AbstractP-type ATPases from the P4 subfamily (P4-ATPases) are primary active transporters that maintain lipid asymmetry in eukaryotic cell membranes by flipping lipids from the exoplasmic to the cytosolic leaflet. Mutations in several human P4-ATPase genes are associated with severe diseases. For instance, mutations in the ATP8B1 gene result in progressive familial intrahepatic cholestasis, a rare inherited disorder that usually progresses toward liver failure. ATP8B1 forms a binary complex with CDC50A and displays a broad specificity to glycerophospholipids, but regulatory mechanisms are unknown. Here, we report the cryo-EM structure of the human lipid flippase ATP8B1-CDC50A at 3.1 Å resolution. The lipid flippase complex is autoinhibited by the N- and C-termini of ATP8B1, which in concert form extensive interactions with the catalytic sites and flexible domain interfaces of ATP8B1. Consistently, ATP hydrolysis by the ATP8B1-CDC50A complex requires truncation of its C-terminus as well as the presence of phosphoinositides, with a marked preference for phosphatidylinositol-3,4,5-phosphate (PI(3,4,5)P3), and removal of both N- and C-termini results in full activation.
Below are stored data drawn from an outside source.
(* ===== verification/Trie.v ===== *)
(** * The Merkle Patricia trie ([database/trie]: [node.go], [node_enc.go],
    [hasher.go], [trie.go])

    Nodes carry the flags of the code (cached hash and dirty bit), and a subtrie
    may be only a hash that is loaded on demand.  What the trie needs of the
    node database is the interface [NodeReader].  The tracer is always nil in the
    code and is left out; goroutines of the hasher write disjoint children and
    are one sequence here.  Recursion that can pass through the database takes
    fuel. *)

From S2P Require Import Prelude Common TrieEncoding Rlp EvmState.

Local Open Scope Z_scope.

(** ** Nodes *)

(** [hash] is nil when there is no cached hash. *)
Record nodeFlag := mkFlag { fhash : option bytes; fdirty : bool }.

Inductive node :=
| NilNode
| ValueNode (v : bytes)
| HashNode (h : bytes)
| ShortNode (Key : bytes) (Val : node) (flags : nodeFlag)
| FullNode (Children : list node) (flags : nodeFlag)
| RawNode (b : bytes)
| RawShortNode (Key : bytes) (Val : node)
| RawFullNode (Children : list node).

(** [n.cache()]: the raw nodes panic, a nil interface cannot be called. *)
Definition cache (n : node) : res (option bytes * bool) :=
  match n with
  | FullNode _ fl | ShortNode _ _ fl => Ok (fhash fl, fdirty fl)
  | HashNode _ | ValueNode _ => Ok (None, true)
  | RawNode _ | RawShortNode _ _ | RawFullNode _ => Panic PanicNode
  | NilNode => Panic PanicNil
  end.

Definition is_nil (n : node) : bool := match n with NilNode => true | _ => false end.

(** [BytesToHash]: cropped from the left; a shorter string is padded with zeroes
    on the left, which does not change the number it spells. *)
Definition BytesToHash (b : bytes) : Hash := be_value (drop (length b - 32) b).

(** [n.Children[i] = c] *)
Definition set_child (cs : list node) (i : Z) (c : node) : res (list node) :=
  if bool_decide (0 <= i < zlen cs) then Ok (<[Z.to_nat i := c]> cs) else Panic PanicIndex.

(** ** Encoding *)

(** [n.encode(w)]; the value of a short node and the children of a full node
    that are nil are written as the empty string. *)
Fixpoint node_encode (n : node) (w : encBuffer) : res encBuffer :=
  match n with
  | FullNode cs _ | RawFullNode cs =>
    let '(offset, w) := Enc.list w in
    w ← (fix go (cs : list node) (w : encBuffer) : res encBuffer :=
           match cs with
           | [] => Ok w
           | c :: r => w ← (if is_nil c then Ok (Enc.append w [128]) else node_encode c w); go r w
           end) cs w;
    Enc.listEnd offset w
  | ShortNode k val _ | RawShortNode k val =>
    let '(offset, w) := Enc.list w in
    let w := Enc.writeBytes k w in
    w ← (if is_nil val then Ok (Enc.append w [128]) else node_encode val w);
    Enc.listEnd offset w
  | HashNode h => Ok (Enc.writeBytes h w)
  | ValueNode v => Ok (Enc.writeBytes v w)
  | RawNode b => Ok (Enc.append w b)
  | NilNode => Panic PanicNil
  end.

Definition nodeToBytes (n : node) : res bytes :=
  w ← node_encode n Enc.reset; Enc.makeBytes w.

(** ** Decoding *)

(** The errors of the decoder; the path [wrapError] adds is only for messages. *)
Inductive DecodeErr :=
| DecEOF
| DecRlp (e : RlpErr)
| DecElements (c : Z)
| DecOversized (size : Z)
| DecRefSize (size : Z).

(** [v, err := f(); if err != nil { return err }; ...] *)
Definition try_rlp {A B} (m : res (A + RlpErr)) (k : A -> res (B + DecodeErr)) : res (B + DecodeErr) :=
  r ← m; match r with inl a => k a | inr e => Ok (inr (DecRlp e)) end.
Definition try {E A B} (m : res (A + E)) (k : A -> res (B + E)) : res (B + E) :=
  r ← m; match r with inl a => k a | inr e => Ok (inr e) end.

Notation "' p '←?' m ; k" := (try m (fun x => let p := x in k))
  (at level 20, p pattern, m at level 100, k at level 200).
Notation "x '←?' m ; k" := (try m (fun x => k))
  (at level 20, m at level 100, k at level 200).

(** [rlp.Split] and the cases of [decodeRef]; [decodeNode] is its argument. *)
Definition decodeRef_with (decodeNode : option bytes -> bytes -> res (node + DecodeErr))
    (buf : bytes) : res (node * bytes + DecodeErr) :=
  try_rlp (Split buf) (fun '(kind, val, rest) =>
    match kind with
    | List =>
      let size := zlen buf - zlen rest in
      if size >? 32 then Ok (inr (DecOversized size))
      else n ←? decodeNode None buf; Ok (inl (n, rest))
    | String =>
      if zlen val =? 0 then Ok (inl (NilNode, rest))
      else if zlen val =? 32 then Ok (inl (HashNode val, rest))
      else Ok (inr (DecRefSize (zlen val)))
    | Byte => Ok (inr (DecRefSize (zlen val)))
    end).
Restored inhibition of ATP8B1 truncation constructs with a synthetic peptide mimicking the C-terminus further suggests molecular communication between N- and C-termini in the autoinhibition process and demonstrates that the regulatory mechanism can be interfered with by exogenous compounds. A conserved (G/A)(Y/F)AFS motif in the C-termini of several P4-ATPase subfamilies suggests that this mechanism is employed widely across P4-ATPase lipid flippases, including both plasma membrane and endomembrane P4-ATPases.